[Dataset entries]

[Start of section]

(** * PersonaForge: the narrative core of the chat client

    A shallow embedding of the TypeScript sources
    [types.ts], [services/geminiService.ts], [services/audioUtils.ts],
    [components/ChatArea.tsx], [components/CharacterSetup.tsx],
    [components/UserSetup.tsx], [components/MediaLab.tsx] and [App.tsx],
    and the properties the specification states about them.

    Conventions of the embedding.
    - A JavaScript string is the list of its UTF-16 code units.
    - An optional property ([height?: string]) is an [option]; [None] is
      [undefined].
    - [Date.now()] is an input of the handler that calls it, one reading per
      call site.
    - A promise of an external collaborator is an input too: [Rejected] or
      [Resolved v].  An [async] handler is cut at its [await]s: the part
      before the [await] runs when the user interface event arrives and
      leaves a job in flight that remembers the variables the closure
      captured; the part after it runs when the job is resolved.
    - React state is a record, a [setX] call is a record update, and
      [setMessages(prev => ...)] applies its function to the current log.
      The updates of one block between two [await]s are rendered together,
      and an effect runs once after them. *)

From Stdlib Require Import ZArith NArith String Ascii DecimalString QArith.
From stdpp Require Import base option list gmap.

Local Open Scope Z_scope.

(** ** JavaScript strings *)

Module JS.

Definition jsstring : Type := list N.

(** Decoding of a UTF-8 source literal into UTF-16 code units. *)
Fixpoint utf16_of_utf8 (bs : list N) : jsstring :=
  match bs with
  | [] => []
  | b :: rest =>
      if (b <? 128)%N then b :: utf16_of_utf8 rest
      else if (b <? 224)%N then
        match rest with
        | c1 :: rest1 =>
            ((b mod 32) * 64 + c1 mod 64)%N :: utf16_of_utf8 rest1
        | _ => []
        end
      else if (b <? 240)%N then
        match rest with
        | c1 :: c2 :: rest2 =>
            ((b mod 16) * 4096 + (c1 mod 64) * 64 + c2 mod 64)%N
              :: utf16_of_utf8 rest2
        | _ => []
        end
      else
        match rest with
        | c1 :: c2 :: c3 :: rest3 =>
            let cp := ((b mod 8) * 262144 + (c1 mod 64) * 4096
                       + (c2 mod 64) * 64 + c3 mod 64 - 65536)%N in
            (55296 + cp / 1024)%N :: (56320 + cp mod 1024)%N
              :: utf16_of_utf8 rest3
        | _ => []
        end
  end.

Definition js (s : string) : jsstring :=
  utf16_of_utf8 (List.map N_of_ascii (list_ascii_of_string s)).

(** [!s] and [s] used as a condition: only the empty string is falsy. *)
Definition truthy (s : jsstring) : bool :=
  match s with [] => false | _ => true end.

(** [x || d] on an optional string. *)
Definition or_else (x : option jsstring) (d : jsstring) : jsstring :=
  match x with
  | Some s => if truthy s then s else d
  | None => d
  end.

(** A condition on an optional string: [undefined] and [""] are falsy. *)
Definition truthy_opt (x : option jsstring) : bool :=
  match x with Some s => truthy s | None => false end.

(** An optional string spliced into a template literal. *)
Definition interpolate (x : option jsstring) : jsstring :=
  match x with Some s => s | None => js "undefined" end.

(** [s.startsWith(p)], on code units. *)
Fixpoint starts_with (p s : jsstring) : bool :=
  match p, s with
  | [], _ => true
  | _ :: _, [] => false
  | a :: p', b :: s' => if decide (a = b) then starts_with p' s' else false
  end.

(** [s.includes(p)]. *)
Fixpoint includes (s p : jsstring) : bool :=
  starts_with p s ||
  match s with
  | [] => false
  | _ :: s' => includes s' p
  end.

(** [s.replace(p, r)] with a string pattern: only the first occurrence of
    [p] is replaced ([r] holds no [$], so it is taken literally). *)
Fixpoint replace (s p r : jsstring) : jsstring :=
  if starts_with p s then r ++ drop (length p) s
  else match s with
       | [] => []
       | c :: s' => c :: replace s' p r
       end.

(** White space and line terminators of ECMAScript, as [trim] sees them. *)
Definition is_space (c : N) : bool :=
  bool_decide (c ∈ [9; 10; 11; 12; 13; 32; 160; 5760; 8232; 8233; 8239;
                    8287; 12288; 65279]%N)
  || ((8192 <=? c)%N && (c <=? 8202)%N).

Fixpoint trim_start (s : jsstring) : jsstring :=
  match s with
  | c :: s' => if is_space c then trim_start s' else s
  | [] => []
  end.

Definition trim_end (s : jsstring) : jsstring :=
  reverse (trim_start (reverse s)).

Definition trim (s : jsstring) : jsstring := trim_end (trim_start s).

(** [s.substring(0, n)]. *)
Definition substring0 (n : nat) (s : jsstring) : jsstring := take n s.

(** [n.toString()] for an integer [n]. *)
Definition toString (n : Z) : jsstring :=
  List.map N_of_ascii (list_ascii_of_string (NilZero.string_of_int (Z.to_int n))).

End JS.

Export JS.


(** ** The data model ([types.ts])

    Every interface is a record in a module of its own, so that the fields
    keep the names they have in the source. *)

Module HumanPreferences.
Record t := mk { ageGroup : jsstring; bodyType : jsstring;
                 tastePreference : jsstring }.
End HumanPreferences.
Abbreviation HumanPreferences := HumanPreferences.t.

Inductive DietType := HERBIVORE | CARNIVORE.

Module DietConfig.
Record t := mk { type : DietType; details : jsstring; eatsHumans : bool;
                 humanPreferences : option HumanPreferences }.
End DietConfig.
Abbreviation DietConfig := DietConfig.t.

Inductive WhoSawFirst := USER | CHARACTER | BOTH.

Module EncounterConfig.
Record t := mk { environment : jsstring; whoSawFirst : WhoSawFirst }.
End EncounterConfig.
Abbreviation EncounterConfig := EncounterConfig.t.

[End of section]

> [WORK REQUIRED] For the entries above, count the lines that contain the string "optional", and state that number without further comment.

> [SOLUTION TO THE PROBLEM] 4